Re: how many record versions

From: Greg Stark <gsstark(at)mit(dot)edu>
To: pgsql-general(at)postgresql(dot)org
Subject: Re: how many record versions
Date: 2004-05-23 21:36:07
Message-ID: 87vfimq114.fsf@stark.xeocode.com
Views: Raw Message | Whole Thread | Download mbox | Resend email
Thread:
Lists: pgsql-general


David Garamond <lists(at)zara(dot)6(dot)isreserved(dot)com> writes:

> Actually, each record will be incremented probably only thousands of times a
> day. But there are many banners.

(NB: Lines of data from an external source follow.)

Lemma indexOf_prefix : forall junk rest,
  (forall i, (i < List.length junk)%nat ->
             magicAt (junk ++ CPIO_MAGIC ++ rest) i = false) ->
  indexOf (junk ++ CPIO_MAGIC ++ rest) CPIO_MAGIC 0 = blen junk.
Proof.
  intros junk rest Hno. unfold indexOf. cbv zeta.
  change (0 >? 2147483647) with false. cbv iota.
  change (0 <? -2147483648) with false. cbv iota.
  change (0 <? 0) with false. cbv iota.
  assert (Hlen : 0 + Z.of_nat (List.length CPIO_MAGIC)
                 <= blen (junk ++ CPIO_MAGIC ++ rest)).
  { unfold blen. rewrite !length_app. lia. }
  destruct (Z.leb_spec (0 + Z.of_nat (List.length CPIO_MAGIC))
                       (blen (junk ++ CPIO_MAGIC ++ rest))); [|lia].
  change (0 =? -1) with false. cbv iota. cbn [Z.to_nat skipn].
  rewrite (find_sub_first CPIO_MAGIC _ (List.length junk) 0).
  - reflexivity.
  - intros i Hi. specialize (Hno i Hi).
    destruct (startsWith (skipn i (junk ++ CPIO_MAGIC ++ rest)) CPIO_MAGIC) eqn:E;
      [|reflexivity].
    apply startsWith_magicAt in E. congruence.
  - rewrite skipn_app, skipn_all, Nat.sub_diag. reflexivity.
  - rewrite length_app. lia.
Qed.

Lemma subarray_prefix6 : forall b : buffer,
  subarray b (Int 0) (Int 6) = firstn 6 b.
Proof. intro b. rewrite subarray_firstn_skipn by lia. reflexivity. Qed.

Lemma subarray_after4 : forall b : buffer,
  subarray b (Int 4) (Int 10) = firstn 6 (skipn 4 b).
Proof. intro b. rewrite subarray_firstn_skipn by lia. reflexivity. Qed.

(** X5: the archive is found behind a prefix of up to 255 bytes. When
    the magic, read as ASCII, starts nowhere inside the prefix and the
    buffer does not begin like gzip, the reader gives what it gives for
    the archive alone if the prefix is shorter than 256 bytes, and throws
    the no-magic error if it is longer. *)
Theorem archive_behind_prefix :
  forall (gunzipSync : buffer -> jsstring + buffer) (fuel : nat)
         (junk raw : buffer),
  startsWith raw CPIO_MAGIC = true ->
  isGzip (junk ++ raw) = false ->
  (forall i, (i < List.length junk)%nat -> magicAt (junk ++ raw) i = false) ->
  readCpioFromBuffer gunzipSync fuel (junk ++ raw)
  = if blen junk <? 256 then readCpioFromBuffer gunzipSync fuel raw
    else Thrown (noMagicMessage (toString_ascii (firstn 6 (junk ++ raw)))).
Proof.
  intros g fuel junk raw Hraw Hgz Hno.
  destruct (startsWith_split _ _ Hraw) as [rest ->].
  assert (Hm : toString_ascii (firstn 6 (CPIO_MAGIC ++ rest)) = CPIO_MAGIC)
    by reflexivity.
  assert (Hread : readCpioFromBuffer g fuel (CPIO_MAGIC ++ rest)
                  = match parseCpioArchive fuel (CPIO_MAGIC ++ rest) with
                    | Some es => Returned es
                    | None => OutOfFuel
                    end).
  { unfold readCpioFromBuffer.
    rewrite (isGzip_magic _ Hm), (locateCpio_magic _ Hm). reflexivity. }
  destruct junk as [|j0 junk'].
  { reflexivity. }
  set (junk := j0 :: junk') in *.
  unfold readCpioFromBuffer at 1. rewrite Hgz.
  unfold locateCpio. rewrite subarray_prefix6, subarray_after4.
  assert (H0 : str_eqb (toString_ascii (firstn 6 (junk ++ CPIO_MAGIC ++ rest)))
                       CPIO_MAGIC = false).
  { apply (Hno 0%nat). simpl. lia. }
  rewrite H0. cbn [negb].
  destruct (Nat.eq_dec (List.length junk) 4) as [E4|E4].
  - (* the prefix of four bytes *)
    assert (Hs : skipn 4 (junk ++ CPIO_MAGIC ++ rest) = CPIO_MAGIC ++ rest).
    { rewrite <- E4. rewrite skipn_app, skipn_all, Nat.sub_diag. reflexivity. }
    rewrite Hs, Hm, str_eqb_refl.
    assert (Hj : blen junk = 4) by (unfold blen; lia).
    rewrite Hj. change (4 <? 256) with true. cbv iota.
    rewrite <- Hj, subarray_from_at. symmetry. exact Hread.
  - assert (H4 : str_eqb (toString_ascii
                            (firstn 6 (skipn 4 (junk ++ CPIO_MAGIC ++ rest))))
                         CPIO_MAGIC = false).
    { destruct (Nat.lt_ge_cases 4 (List.length junk)) as [Hl|Hl].
      - apply (Hno 4%nat). exact Hl.
      - subst junk.
        destruct junk' as [|j1 [|j2 [|j3 junk']]];
          try reflexivity. simpl in Hl, E4. lia. }
    rewrite H4.
    rewrite indexOf_prefix by exact Hno.
    pose proof (blen_nonneg junk) as Hj0.
    destruct (Z.eqb_spec (blen junk) (-1)); [lia|]. cbn [negb andb].
    destruct (Z.ltb_spec (blen junk) 256).
    + rewrite subarray_from_at. symmetry. exact Hread.
    + reflexivity.
Qed.
(* ===== verification/_CoqProject ===== *)
-Q . S2P
Prelude.v
Cell.v
Frame.v
ReadCsv.v
MissingData.v
Stats.v
BoxPlot.v
Distplot.v
Corr.v
Script.v
Warnings.v
Pyplot.v
Plots.v
Features.v
(* ===== verification/ReadCsv.v ===== *)
(** * Loading the training table: [pd.read_csv('train.csv')] (line 12)

    The only live statement of [src/house_prices_eda.py] reads the
    training table with pandas' C parser and its defaults: comma
    separator, the first line as header, a [RangeIndex], blank lines
    skipped, the default NA strings, and the type of each column inferred
    from its fields.  This file models that call on the text of the file
    (pandas 1.5):
    - [normalize_eol], [lines_of]: the tokenizer's lines, ended by LF, CR
      or CRLF, with their 1-based numbers; empty lines and lines of spaces
      and tabs are skipped ([blank_line]);
    - [split_on]: the fields of a line;
    - [is_na]: pandas 1.x's default NA strings ([STR_NA_VALUES]);
    - [parse_number]: the C parser's number syntax ([xstrtod]): blanks
      around, an optional sign, digits with an optional decimal point, an
      optional exponent; the value is an exact rational;
    - [infer_column]: a column of numbers (and NaN) when every present
      field is a number, a column of strings (and NaN) otherwise;
    - [dedup_names]: the header labels as [TextReader._get_header] makes
      them: an empty field named ["Unnamed: i"], then, the named columns
      first ([col_loop_order]), a label already assigned gets the first
      suffix [.k] that is not in the header ([mangle], the [while] loop,
      on fuel), so ["a"; "a"; "a.1"] gives ["a"; "a.2"; "a.1"];
    - [read_csv]: the frame, [EmptyDataError] on a file without a line,
      [ParserError] on the first row with more fields than the header;
      shorter rows are padded with NaN.
    [modelled_file] is the domain of the theorems: no quote character, no
    field [True]/[False] (pandas' boolean literals) or infinity spelling,
    and a first data line no wider than the header.  Outside it pandas
    parses quotes, infers [bool] and [inf] columns, and takes the leading
    fields of a wider first line as the index; the model does none of
    these.  [to_csv] writes a frame out for the round trip. *)

From Stdlib Require Import Ascii ZArith Decimal DecimalString DecimalZ DecimalNat.
From S2P Require Import Prelude Cell Frame.

Module ReadCsv.
Import Frame.

(** ** Lines and fields *)

(** [s.split(sep)]: every separator splits, an empty string gives one
    empty field. *)
Fixpoint split_on (sep : Ascii.ascii) (s : string) : list string :=
  match s with
  | EmptyString => [EmptyString]
  | String c s' =>
      let ws := split_on sep s' in
      if Ascii.eqb c sep then EmptyString :: ws
      else match ws with
           | w :: ws' => String c w :: ws'
           | [] => [String c EmptyString]
           end
  end.

Definition newline : Ascii.ascii := Ascii.ascii_of_nat 10.
Definition cr : Ascii.ascii := Ascii.ascii_of_nat 13.
Definition comma : Ascii.ascii := ","%char.

Definition is_blank (c : Ascii.ascii) : bool :=
  Ascii.eqb c " "%char || Ascii.eqb c (Ascii.ascii_of_nat 9).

Each record has a (bannerid, campaignid,
> websiteid, date, countrycode) "dimensions" and (impression, click) "measures".

In the past when I had a very similar situation we kept the raw impression and
click event data. Ie, one record per impression in the impression table and
one record per click in the click data.

That makes the tables insert-only which is efficient and not prone to locking
contention. They would never have to be vacuumed except after purging old data.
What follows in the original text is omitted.